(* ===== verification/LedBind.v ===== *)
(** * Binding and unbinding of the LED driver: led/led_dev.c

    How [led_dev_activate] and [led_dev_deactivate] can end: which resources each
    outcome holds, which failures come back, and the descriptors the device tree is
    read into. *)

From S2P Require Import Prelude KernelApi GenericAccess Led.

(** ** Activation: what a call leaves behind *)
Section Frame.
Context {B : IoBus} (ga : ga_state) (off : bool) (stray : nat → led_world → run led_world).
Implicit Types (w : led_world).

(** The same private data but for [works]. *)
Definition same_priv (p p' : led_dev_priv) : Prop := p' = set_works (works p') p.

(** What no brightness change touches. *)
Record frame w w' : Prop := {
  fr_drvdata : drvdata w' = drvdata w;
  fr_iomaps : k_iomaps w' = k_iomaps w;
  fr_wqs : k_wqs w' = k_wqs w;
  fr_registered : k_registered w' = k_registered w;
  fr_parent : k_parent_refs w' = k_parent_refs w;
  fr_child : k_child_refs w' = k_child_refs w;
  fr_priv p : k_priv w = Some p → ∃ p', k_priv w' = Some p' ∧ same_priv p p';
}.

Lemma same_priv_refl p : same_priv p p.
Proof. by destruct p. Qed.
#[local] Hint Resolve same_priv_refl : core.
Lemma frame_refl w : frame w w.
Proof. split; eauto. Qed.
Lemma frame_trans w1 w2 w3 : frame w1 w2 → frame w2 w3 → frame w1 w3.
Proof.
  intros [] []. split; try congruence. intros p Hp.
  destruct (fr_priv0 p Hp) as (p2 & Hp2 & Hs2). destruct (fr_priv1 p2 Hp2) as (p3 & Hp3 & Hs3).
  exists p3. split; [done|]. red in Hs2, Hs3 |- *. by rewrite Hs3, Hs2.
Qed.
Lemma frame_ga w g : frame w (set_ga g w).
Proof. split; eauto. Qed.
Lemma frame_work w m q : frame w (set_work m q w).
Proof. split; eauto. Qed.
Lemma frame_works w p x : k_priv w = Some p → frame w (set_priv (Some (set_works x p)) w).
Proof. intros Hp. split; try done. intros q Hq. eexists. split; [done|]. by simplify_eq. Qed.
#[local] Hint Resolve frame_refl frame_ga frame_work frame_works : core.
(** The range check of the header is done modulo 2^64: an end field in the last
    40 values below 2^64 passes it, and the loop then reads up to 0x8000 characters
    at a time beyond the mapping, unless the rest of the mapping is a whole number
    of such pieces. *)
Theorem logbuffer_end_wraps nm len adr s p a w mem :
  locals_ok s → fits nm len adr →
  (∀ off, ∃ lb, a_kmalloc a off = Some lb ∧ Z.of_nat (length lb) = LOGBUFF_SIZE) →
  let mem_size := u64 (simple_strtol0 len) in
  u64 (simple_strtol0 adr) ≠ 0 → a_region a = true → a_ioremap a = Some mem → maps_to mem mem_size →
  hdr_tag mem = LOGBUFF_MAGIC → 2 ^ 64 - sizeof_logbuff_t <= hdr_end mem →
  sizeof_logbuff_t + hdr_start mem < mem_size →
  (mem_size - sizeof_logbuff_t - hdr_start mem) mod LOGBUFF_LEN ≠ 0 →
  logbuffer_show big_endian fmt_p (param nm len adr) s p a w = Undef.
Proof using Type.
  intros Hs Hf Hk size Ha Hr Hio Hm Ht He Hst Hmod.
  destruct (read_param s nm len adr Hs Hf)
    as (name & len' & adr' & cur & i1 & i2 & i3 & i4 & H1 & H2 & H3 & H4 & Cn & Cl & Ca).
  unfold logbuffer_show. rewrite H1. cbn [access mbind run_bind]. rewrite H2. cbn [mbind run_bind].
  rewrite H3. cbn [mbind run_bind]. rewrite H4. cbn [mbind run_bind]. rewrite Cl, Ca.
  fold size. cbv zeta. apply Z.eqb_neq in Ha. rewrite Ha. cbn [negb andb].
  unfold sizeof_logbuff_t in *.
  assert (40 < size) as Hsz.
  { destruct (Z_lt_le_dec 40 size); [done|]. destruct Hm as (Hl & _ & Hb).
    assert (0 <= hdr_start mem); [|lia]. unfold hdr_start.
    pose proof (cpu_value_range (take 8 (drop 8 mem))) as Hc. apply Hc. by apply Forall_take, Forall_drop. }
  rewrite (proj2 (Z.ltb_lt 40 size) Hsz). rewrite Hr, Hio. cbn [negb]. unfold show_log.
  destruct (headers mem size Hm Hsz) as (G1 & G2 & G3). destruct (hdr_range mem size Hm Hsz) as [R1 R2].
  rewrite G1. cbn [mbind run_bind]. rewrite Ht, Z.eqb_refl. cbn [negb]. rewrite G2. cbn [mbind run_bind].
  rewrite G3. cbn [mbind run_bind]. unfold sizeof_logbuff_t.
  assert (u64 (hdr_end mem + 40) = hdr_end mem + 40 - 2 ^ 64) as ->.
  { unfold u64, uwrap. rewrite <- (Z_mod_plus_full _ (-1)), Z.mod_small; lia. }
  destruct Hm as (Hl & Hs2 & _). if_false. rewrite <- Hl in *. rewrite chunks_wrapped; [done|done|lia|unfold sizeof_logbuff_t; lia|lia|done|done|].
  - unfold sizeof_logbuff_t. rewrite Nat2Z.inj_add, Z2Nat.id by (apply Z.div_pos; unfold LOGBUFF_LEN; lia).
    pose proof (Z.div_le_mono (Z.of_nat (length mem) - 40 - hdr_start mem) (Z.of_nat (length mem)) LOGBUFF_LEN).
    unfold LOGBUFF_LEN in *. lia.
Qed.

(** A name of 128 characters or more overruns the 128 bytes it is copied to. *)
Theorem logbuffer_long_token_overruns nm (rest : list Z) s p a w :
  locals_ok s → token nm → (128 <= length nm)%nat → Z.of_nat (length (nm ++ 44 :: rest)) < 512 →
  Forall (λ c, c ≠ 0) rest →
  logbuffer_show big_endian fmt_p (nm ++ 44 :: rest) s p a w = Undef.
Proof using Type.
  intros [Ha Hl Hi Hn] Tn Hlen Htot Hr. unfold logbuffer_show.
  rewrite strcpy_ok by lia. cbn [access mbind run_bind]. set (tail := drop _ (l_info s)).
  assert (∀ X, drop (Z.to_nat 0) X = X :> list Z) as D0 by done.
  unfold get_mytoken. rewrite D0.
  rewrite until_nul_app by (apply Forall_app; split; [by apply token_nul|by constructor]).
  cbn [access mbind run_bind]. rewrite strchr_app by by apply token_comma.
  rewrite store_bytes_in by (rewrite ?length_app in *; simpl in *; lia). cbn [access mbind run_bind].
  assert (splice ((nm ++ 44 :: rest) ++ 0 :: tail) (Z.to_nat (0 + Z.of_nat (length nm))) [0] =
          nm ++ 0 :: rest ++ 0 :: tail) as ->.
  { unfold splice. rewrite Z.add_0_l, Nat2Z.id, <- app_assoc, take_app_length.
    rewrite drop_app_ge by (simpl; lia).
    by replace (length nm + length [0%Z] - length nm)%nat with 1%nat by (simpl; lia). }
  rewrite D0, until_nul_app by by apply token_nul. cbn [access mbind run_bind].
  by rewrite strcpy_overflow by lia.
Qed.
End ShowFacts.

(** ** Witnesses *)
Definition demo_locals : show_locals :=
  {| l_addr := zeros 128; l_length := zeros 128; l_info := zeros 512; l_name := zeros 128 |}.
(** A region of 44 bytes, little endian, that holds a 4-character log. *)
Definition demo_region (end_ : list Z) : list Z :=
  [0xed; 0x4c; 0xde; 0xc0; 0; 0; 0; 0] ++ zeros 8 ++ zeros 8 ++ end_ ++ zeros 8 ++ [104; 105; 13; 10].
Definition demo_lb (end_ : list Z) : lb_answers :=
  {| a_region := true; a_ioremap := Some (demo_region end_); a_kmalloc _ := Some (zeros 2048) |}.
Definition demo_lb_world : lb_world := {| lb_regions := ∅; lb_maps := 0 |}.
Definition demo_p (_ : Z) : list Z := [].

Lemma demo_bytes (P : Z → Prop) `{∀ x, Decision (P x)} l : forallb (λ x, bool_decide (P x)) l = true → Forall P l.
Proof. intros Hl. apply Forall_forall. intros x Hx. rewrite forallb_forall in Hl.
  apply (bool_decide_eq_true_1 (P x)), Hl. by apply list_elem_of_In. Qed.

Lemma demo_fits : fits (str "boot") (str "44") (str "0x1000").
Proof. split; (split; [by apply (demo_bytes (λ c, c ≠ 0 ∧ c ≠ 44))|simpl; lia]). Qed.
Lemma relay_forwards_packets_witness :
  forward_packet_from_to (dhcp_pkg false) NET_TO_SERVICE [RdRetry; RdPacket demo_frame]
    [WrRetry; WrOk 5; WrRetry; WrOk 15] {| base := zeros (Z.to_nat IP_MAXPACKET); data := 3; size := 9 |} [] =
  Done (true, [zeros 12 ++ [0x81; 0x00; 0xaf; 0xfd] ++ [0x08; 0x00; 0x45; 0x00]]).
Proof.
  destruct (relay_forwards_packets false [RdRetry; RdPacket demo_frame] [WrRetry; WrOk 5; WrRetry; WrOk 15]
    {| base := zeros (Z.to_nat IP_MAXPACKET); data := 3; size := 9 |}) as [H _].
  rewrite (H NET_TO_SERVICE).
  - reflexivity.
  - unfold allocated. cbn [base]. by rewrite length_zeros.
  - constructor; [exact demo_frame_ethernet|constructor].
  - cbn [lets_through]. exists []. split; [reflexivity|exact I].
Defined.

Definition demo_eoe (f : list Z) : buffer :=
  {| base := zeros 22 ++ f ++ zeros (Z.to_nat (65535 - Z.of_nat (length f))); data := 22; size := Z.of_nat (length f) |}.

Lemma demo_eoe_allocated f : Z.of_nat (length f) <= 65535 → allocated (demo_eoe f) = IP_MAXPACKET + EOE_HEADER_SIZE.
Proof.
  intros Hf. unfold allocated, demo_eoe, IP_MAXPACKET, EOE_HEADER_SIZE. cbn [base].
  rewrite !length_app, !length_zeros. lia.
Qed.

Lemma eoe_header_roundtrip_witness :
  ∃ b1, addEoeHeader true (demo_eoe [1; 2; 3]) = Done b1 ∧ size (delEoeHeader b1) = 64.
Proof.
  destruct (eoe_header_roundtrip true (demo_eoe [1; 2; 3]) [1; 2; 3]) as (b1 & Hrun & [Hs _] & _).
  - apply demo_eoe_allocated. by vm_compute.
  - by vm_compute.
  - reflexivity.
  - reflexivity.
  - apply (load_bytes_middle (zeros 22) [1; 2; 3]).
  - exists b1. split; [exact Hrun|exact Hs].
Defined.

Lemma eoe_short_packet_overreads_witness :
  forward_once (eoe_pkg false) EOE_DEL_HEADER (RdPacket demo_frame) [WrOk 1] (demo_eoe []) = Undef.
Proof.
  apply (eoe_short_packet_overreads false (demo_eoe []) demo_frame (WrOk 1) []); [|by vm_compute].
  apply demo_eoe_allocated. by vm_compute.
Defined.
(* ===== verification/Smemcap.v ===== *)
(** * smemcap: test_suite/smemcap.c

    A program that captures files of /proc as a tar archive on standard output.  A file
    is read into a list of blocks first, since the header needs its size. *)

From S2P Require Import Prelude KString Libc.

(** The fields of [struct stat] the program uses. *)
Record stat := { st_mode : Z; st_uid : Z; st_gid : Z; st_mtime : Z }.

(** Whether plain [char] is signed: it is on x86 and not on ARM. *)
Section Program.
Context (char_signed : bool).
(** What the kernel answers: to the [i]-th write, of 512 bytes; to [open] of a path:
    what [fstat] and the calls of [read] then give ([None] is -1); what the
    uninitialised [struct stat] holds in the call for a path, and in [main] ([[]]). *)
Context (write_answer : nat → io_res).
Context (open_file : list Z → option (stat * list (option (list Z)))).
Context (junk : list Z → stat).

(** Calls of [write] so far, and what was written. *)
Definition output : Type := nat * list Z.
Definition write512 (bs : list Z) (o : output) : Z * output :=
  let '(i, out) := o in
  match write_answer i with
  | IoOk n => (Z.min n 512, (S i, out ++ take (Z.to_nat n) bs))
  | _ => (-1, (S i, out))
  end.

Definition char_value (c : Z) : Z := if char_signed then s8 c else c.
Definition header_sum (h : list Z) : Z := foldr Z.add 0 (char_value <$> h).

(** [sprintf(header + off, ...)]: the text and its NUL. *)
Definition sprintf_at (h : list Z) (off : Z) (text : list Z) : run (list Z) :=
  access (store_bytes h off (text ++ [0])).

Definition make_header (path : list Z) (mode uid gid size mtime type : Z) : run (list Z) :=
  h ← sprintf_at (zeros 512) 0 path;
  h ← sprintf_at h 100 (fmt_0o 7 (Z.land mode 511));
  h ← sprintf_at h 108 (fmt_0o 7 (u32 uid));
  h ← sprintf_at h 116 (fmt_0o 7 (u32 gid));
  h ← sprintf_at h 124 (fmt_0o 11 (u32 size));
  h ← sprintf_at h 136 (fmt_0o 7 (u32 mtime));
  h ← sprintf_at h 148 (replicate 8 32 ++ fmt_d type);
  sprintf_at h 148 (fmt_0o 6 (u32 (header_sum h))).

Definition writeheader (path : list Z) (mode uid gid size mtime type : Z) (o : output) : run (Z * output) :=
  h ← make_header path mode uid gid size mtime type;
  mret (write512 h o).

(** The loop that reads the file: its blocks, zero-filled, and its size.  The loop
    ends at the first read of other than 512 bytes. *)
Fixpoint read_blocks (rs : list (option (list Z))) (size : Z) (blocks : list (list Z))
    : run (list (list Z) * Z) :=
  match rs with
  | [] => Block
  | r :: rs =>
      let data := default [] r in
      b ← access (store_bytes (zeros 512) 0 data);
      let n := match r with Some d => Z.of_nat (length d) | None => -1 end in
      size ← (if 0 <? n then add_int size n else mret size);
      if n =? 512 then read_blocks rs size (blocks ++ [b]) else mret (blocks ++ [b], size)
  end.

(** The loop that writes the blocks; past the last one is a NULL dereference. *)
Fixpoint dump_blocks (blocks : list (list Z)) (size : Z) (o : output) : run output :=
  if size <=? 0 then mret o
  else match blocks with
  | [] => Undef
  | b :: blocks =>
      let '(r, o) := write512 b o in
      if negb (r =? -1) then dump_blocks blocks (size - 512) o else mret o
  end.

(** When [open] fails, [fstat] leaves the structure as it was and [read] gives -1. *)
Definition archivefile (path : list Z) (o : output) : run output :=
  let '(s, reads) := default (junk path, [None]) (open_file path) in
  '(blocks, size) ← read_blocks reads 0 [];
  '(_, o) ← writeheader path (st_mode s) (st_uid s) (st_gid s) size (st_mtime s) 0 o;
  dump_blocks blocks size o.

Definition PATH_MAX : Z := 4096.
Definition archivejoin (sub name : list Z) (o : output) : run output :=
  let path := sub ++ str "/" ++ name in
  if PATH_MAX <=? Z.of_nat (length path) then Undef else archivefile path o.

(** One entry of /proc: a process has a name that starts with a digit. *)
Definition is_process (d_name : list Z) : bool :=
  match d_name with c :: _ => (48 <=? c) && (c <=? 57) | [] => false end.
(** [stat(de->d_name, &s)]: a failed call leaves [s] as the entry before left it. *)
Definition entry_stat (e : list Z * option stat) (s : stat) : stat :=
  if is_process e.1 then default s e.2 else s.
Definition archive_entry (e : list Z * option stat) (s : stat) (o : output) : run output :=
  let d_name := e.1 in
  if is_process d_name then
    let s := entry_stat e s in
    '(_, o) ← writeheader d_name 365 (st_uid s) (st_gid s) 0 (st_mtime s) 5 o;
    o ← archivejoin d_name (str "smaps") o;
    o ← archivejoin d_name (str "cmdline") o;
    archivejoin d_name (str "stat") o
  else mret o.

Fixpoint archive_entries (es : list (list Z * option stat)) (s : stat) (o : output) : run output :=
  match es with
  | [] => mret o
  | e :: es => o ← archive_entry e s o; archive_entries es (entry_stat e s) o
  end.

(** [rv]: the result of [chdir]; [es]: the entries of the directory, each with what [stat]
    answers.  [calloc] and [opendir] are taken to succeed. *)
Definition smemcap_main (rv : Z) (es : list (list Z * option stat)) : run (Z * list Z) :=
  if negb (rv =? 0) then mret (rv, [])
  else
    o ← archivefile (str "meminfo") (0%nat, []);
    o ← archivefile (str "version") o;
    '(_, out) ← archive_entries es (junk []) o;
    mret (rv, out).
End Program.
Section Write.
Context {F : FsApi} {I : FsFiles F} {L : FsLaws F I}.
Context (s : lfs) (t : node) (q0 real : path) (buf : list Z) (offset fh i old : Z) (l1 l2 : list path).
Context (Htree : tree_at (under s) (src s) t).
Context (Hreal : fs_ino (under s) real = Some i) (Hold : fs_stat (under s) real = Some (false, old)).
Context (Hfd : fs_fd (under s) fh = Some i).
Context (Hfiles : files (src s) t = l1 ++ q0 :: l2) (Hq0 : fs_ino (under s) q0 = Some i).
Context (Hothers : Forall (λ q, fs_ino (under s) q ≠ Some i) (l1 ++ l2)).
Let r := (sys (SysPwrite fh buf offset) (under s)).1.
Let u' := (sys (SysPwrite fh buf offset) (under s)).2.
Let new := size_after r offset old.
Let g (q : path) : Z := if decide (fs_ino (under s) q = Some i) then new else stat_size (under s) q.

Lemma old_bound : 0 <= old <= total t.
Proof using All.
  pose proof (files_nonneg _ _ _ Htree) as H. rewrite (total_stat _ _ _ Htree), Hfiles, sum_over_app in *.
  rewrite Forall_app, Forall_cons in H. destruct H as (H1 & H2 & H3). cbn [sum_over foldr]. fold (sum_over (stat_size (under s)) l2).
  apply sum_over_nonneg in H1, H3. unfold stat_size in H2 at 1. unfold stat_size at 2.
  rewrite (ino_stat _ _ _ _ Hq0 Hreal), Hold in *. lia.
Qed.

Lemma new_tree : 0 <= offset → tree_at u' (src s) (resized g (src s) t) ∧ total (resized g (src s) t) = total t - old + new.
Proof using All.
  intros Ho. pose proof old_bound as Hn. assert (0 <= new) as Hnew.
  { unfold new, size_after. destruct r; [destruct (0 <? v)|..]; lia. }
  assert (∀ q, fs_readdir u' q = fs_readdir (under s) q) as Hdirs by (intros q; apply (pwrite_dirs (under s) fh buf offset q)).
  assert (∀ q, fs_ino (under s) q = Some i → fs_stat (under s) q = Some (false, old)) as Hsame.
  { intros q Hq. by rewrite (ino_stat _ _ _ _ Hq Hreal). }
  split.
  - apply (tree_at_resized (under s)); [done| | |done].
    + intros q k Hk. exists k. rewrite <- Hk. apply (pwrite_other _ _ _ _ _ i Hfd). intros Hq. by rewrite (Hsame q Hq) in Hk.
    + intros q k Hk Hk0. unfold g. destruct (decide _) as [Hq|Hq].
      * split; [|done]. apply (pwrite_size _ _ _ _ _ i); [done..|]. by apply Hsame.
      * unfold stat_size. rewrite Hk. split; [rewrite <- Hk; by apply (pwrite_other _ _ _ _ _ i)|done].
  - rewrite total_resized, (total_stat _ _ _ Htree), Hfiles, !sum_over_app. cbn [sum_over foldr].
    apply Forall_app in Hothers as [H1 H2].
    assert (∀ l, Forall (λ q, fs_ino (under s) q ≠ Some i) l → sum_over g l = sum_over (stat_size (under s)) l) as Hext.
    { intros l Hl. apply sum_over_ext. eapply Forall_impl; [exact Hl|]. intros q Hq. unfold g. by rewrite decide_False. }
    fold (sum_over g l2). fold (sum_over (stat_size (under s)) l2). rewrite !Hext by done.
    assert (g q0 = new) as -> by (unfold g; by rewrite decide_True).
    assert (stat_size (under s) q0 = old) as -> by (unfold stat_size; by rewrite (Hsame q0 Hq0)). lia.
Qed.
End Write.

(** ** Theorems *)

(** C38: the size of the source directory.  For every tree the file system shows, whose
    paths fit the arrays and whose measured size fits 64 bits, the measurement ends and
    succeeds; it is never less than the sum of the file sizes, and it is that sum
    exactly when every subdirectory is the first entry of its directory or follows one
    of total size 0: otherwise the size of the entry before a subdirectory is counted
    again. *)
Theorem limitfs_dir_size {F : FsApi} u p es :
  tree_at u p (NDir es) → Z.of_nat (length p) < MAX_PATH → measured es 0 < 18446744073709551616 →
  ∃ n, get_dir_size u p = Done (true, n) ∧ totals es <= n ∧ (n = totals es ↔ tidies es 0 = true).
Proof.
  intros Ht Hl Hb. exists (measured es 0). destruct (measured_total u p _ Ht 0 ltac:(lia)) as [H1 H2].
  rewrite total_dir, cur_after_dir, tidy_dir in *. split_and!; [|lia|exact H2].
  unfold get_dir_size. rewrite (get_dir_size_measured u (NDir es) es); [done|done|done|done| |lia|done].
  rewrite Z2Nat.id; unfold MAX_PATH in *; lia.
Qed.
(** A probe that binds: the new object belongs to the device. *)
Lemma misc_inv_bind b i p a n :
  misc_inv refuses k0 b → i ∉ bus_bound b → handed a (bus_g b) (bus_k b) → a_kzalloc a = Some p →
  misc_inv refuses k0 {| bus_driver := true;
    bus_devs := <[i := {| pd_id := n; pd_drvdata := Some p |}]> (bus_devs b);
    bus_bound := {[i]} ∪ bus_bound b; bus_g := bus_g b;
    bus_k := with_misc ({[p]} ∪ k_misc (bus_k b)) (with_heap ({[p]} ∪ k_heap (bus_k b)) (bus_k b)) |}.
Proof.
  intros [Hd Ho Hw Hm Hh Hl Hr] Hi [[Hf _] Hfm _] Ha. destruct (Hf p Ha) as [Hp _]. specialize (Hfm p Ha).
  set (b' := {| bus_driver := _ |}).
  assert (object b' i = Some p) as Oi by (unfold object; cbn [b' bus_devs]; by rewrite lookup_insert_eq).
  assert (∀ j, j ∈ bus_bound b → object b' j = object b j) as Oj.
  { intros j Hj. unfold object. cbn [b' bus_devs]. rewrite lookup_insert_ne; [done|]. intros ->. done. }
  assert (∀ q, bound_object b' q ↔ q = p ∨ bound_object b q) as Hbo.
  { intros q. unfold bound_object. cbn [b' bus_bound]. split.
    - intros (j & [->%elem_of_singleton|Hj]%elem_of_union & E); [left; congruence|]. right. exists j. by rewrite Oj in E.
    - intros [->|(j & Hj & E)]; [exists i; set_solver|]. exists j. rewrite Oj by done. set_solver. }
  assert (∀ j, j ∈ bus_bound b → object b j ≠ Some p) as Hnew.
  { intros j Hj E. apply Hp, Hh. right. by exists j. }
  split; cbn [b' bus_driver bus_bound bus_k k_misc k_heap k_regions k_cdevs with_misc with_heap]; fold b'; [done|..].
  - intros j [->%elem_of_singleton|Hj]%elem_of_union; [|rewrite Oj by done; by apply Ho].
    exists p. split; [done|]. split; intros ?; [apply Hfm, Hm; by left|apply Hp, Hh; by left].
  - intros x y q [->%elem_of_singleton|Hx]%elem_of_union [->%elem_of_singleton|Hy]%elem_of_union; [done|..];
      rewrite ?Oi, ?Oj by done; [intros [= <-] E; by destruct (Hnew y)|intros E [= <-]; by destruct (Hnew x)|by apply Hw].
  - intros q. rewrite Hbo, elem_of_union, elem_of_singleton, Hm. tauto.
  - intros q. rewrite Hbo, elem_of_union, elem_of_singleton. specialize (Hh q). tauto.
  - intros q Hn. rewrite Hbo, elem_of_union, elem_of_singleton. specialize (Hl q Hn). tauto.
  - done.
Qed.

******************************

Problem to work on >>
Copy range, inclusive: the line holding "- apply (load_bytes_middle" to the line holding "uninitialised [struct stat]". Reproduce exactly those lines of the records above and no others.

Exercise output >>
  - apply (load_bytes_middle (zeros 22) [1; 2; 3]).
  - exists b1. split; [exact Hrun|exact Hs].
Defined.

Lemma eoe_short_packet_overreads_witness :
  forward_once (eoe_pkg false) EOE_DEL_HEADER (RdPacket demo_frame) [WrOk 1] (demo_eoe []) = Undef.
Proof.
  apply (eoe_short_packet_overreads false (demo_eoe []) demo_frame (WrOk 1) []); [|by vm_compute].
  apply demo_eoe_allocated. by vm_compute.
Defined.
(* ===== verification/Smemcap.v ===== *)
(** * smemcap: test_suite/smemcap.c

    A program that captures files of /proc as a tar archive on standard output.  A file
    is read into a list of blocks first, since the header needs its size. *)

From S2P Require Import Prelude KString Libc.

(** The fields of [struct stat] the program uses. *)
Record stat := { st_mode : Z; st_uid : Z; st_gid : Z; st_mtime : Z }.

(** Whether plain [char] is signed: it is on x86 and not on ARM. *)
Section Program.
Context (char_signed : bool).
(** What the kernel answers: to the [i]-th write, of 512 bytes; to [open] of a path:
    what [fstat] and the calls of [read] then give ([None] is -1); what the
    uninitialised [struct stat] holds in the call for a path, and in [main] ([[]]). *)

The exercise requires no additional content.